◆ Instructions for the task ◆
Would you please transcribe, exactly as written, the lines of the entries below starting at the one that holds "split; [exact Hz|]." and ending at the one that holds "m_FreeChunksNumber (pool_at (after", both included?

(Stored dataset items)
---+---

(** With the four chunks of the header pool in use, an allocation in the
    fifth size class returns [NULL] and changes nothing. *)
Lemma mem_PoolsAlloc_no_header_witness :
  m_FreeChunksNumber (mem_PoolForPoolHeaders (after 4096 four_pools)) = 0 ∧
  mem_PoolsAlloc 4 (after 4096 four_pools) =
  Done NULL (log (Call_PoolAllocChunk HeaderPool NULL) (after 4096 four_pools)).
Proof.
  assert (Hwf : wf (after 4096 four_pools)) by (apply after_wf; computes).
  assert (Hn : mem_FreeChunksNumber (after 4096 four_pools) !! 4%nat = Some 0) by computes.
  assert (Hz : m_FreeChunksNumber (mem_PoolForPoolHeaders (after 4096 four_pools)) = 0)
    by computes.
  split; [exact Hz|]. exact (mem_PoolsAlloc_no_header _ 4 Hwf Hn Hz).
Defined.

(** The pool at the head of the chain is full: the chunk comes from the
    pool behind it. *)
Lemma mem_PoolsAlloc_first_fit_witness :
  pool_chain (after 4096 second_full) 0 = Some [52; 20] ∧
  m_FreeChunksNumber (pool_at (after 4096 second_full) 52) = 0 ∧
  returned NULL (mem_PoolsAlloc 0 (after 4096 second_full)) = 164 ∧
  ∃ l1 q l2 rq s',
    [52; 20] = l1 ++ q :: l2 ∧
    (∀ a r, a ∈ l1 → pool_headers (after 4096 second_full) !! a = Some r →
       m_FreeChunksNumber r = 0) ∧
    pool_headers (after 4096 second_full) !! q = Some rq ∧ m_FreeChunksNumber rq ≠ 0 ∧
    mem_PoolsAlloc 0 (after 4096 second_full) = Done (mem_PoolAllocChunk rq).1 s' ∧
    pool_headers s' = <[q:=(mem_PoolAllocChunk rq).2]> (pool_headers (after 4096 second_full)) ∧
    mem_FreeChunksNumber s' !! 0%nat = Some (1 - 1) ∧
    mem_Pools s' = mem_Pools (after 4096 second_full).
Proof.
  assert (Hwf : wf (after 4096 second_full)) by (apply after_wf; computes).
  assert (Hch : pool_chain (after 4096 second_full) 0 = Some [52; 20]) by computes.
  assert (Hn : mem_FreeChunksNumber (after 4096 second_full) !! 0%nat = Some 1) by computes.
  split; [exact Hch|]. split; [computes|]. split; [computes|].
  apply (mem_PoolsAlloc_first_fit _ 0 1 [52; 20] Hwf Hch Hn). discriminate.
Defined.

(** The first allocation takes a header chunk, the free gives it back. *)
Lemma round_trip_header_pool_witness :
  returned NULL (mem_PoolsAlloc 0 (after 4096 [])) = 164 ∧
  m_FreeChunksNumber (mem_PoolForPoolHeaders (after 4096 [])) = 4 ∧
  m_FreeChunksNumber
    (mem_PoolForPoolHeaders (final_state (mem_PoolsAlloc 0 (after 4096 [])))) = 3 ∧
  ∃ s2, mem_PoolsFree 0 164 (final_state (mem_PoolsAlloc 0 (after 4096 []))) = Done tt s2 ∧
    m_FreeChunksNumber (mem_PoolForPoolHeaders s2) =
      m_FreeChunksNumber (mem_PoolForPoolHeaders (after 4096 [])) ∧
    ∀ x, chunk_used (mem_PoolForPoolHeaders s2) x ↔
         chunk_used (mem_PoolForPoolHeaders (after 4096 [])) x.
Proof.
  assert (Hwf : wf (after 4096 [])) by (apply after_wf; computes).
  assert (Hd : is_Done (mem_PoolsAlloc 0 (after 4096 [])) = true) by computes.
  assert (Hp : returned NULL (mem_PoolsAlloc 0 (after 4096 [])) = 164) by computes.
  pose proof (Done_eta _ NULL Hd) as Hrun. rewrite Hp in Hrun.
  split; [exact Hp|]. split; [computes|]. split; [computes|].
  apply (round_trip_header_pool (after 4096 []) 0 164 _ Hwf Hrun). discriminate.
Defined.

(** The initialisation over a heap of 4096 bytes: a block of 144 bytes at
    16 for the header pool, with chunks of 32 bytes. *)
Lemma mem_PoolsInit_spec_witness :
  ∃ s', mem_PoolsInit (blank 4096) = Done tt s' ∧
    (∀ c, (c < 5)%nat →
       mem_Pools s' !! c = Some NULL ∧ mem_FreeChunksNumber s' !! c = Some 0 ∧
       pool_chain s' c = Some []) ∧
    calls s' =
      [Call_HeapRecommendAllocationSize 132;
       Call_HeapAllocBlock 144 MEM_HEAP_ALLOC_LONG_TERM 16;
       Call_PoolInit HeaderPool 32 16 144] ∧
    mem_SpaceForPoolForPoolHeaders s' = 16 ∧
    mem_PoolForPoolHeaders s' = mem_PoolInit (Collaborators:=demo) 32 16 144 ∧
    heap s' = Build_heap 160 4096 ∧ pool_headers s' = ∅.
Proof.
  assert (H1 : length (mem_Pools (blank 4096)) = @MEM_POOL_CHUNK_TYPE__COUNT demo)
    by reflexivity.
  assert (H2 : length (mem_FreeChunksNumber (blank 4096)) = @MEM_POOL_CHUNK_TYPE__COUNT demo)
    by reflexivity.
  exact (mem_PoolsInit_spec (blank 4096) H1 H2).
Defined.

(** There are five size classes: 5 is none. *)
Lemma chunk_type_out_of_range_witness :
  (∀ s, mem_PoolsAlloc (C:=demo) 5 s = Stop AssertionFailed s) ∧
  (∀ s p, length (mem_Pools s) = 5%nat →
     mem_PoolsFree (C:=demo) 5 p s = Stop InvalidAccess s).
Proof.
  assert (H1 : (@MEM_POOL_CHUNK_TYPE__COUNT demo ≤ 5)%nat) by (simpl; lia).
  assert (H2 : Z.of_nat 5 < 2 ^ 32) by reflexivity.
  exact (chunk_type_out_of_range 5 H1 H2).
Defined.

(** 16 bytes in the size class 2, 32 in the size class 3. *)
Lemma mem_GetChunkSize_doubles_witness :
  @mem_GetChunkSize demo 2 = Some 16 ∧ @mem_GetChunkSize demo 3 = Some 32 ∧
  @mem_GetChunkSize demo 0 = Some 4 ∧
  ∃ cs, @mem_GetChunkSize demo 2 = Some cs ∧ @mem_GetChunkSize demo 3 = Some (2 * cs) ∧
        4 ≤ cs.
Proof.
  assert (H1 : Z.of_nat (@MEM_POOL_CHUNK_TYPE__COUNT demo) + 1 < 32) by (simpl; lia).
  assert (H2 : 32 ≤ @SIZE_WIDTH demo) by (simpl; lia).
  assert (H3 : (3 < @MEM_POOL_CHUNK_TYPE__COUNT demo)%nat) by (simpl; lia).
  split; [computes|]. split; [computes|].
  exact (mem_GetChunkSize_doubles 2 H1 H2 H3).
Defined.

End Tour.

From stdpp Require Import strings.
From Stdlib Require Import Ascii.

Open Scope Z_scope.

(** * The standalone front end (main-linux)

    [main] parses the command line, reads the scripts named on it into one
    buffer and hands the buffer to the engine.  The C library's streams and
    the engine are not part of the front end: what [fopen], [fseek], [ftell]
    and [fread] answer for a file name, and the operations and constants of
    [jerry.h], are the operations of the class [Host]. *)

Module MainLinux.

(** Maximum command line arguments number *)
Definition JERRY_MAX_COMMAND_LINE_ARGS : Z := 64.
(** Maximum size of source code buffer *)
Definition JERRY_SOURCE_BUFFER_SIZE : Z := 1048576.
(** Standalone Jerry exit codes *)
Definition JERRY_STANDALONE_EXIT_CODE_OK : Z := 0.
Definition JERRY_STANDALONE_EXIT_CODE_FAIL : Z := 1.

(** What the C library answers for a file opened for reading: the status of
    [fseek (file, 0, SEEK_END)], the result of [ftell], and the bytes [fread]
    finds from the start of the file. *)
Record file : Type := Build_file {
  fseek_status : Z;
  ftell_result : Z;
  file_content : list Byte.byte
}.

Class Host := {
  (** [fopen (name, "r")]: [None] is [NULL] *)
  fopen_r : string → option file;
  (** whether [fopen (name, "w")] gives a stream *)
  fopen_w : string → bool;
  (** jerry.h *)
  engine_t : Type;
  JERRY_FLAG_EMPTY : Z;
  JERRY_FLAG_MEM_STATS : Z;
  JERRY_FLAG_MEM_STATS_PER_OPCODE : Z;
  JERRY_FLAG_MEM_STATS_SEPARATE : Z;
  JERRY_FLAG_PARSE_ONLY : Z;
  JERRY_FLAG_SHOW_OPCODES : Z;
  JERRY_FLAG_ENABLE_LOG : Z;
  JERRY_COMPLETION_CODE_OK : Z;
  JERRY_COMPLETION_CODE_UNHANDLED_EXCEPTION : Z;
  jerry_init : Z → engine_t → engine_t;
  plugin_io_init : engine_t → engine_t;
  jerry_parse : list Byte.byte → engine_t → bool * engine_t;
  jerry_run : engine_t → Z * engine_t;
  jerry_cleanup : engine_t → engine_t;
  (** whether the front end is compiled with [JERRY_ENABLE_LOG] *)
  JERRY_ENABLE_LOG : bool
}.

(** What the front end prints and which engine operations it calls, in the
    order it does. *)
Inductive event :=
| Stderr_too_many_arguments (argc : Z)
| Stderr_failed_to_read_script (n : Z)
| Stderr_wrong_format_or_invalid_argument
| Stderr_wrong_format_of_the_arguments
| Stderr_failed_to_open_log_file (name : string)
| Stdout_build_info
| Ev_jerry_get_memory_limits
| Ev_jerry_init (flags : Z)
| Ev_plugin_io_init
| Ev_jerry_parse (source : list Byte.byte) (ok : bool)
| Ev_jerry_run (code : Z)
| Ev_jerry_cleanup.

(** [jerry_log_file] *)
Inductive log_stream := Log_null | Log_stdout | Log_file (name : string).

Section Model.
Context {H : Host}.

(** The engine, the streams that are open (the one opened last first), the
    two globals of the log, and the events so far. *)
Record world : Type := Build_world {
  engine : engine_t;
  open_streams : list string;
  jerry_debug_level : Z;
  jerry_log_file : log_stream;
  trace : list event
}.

---+---

◆ Response area ◆
  split; [exact Hz|]. exact (mem_PoolsAlloc_no_header _ 4 Hwf Hn Hz).
Defined.

(** The pool at the head of the chain is full: the chunk comes from the
    pool behind it. *)
Lemma mem_PoolsAlloc_first_fit_witness :
  pool_chain (after 4096 second_full) 0 = Some [52; 20] ∧
  m_FreeChunksNumber (pool_at (after 4096 second_full) 52) = 0 ∧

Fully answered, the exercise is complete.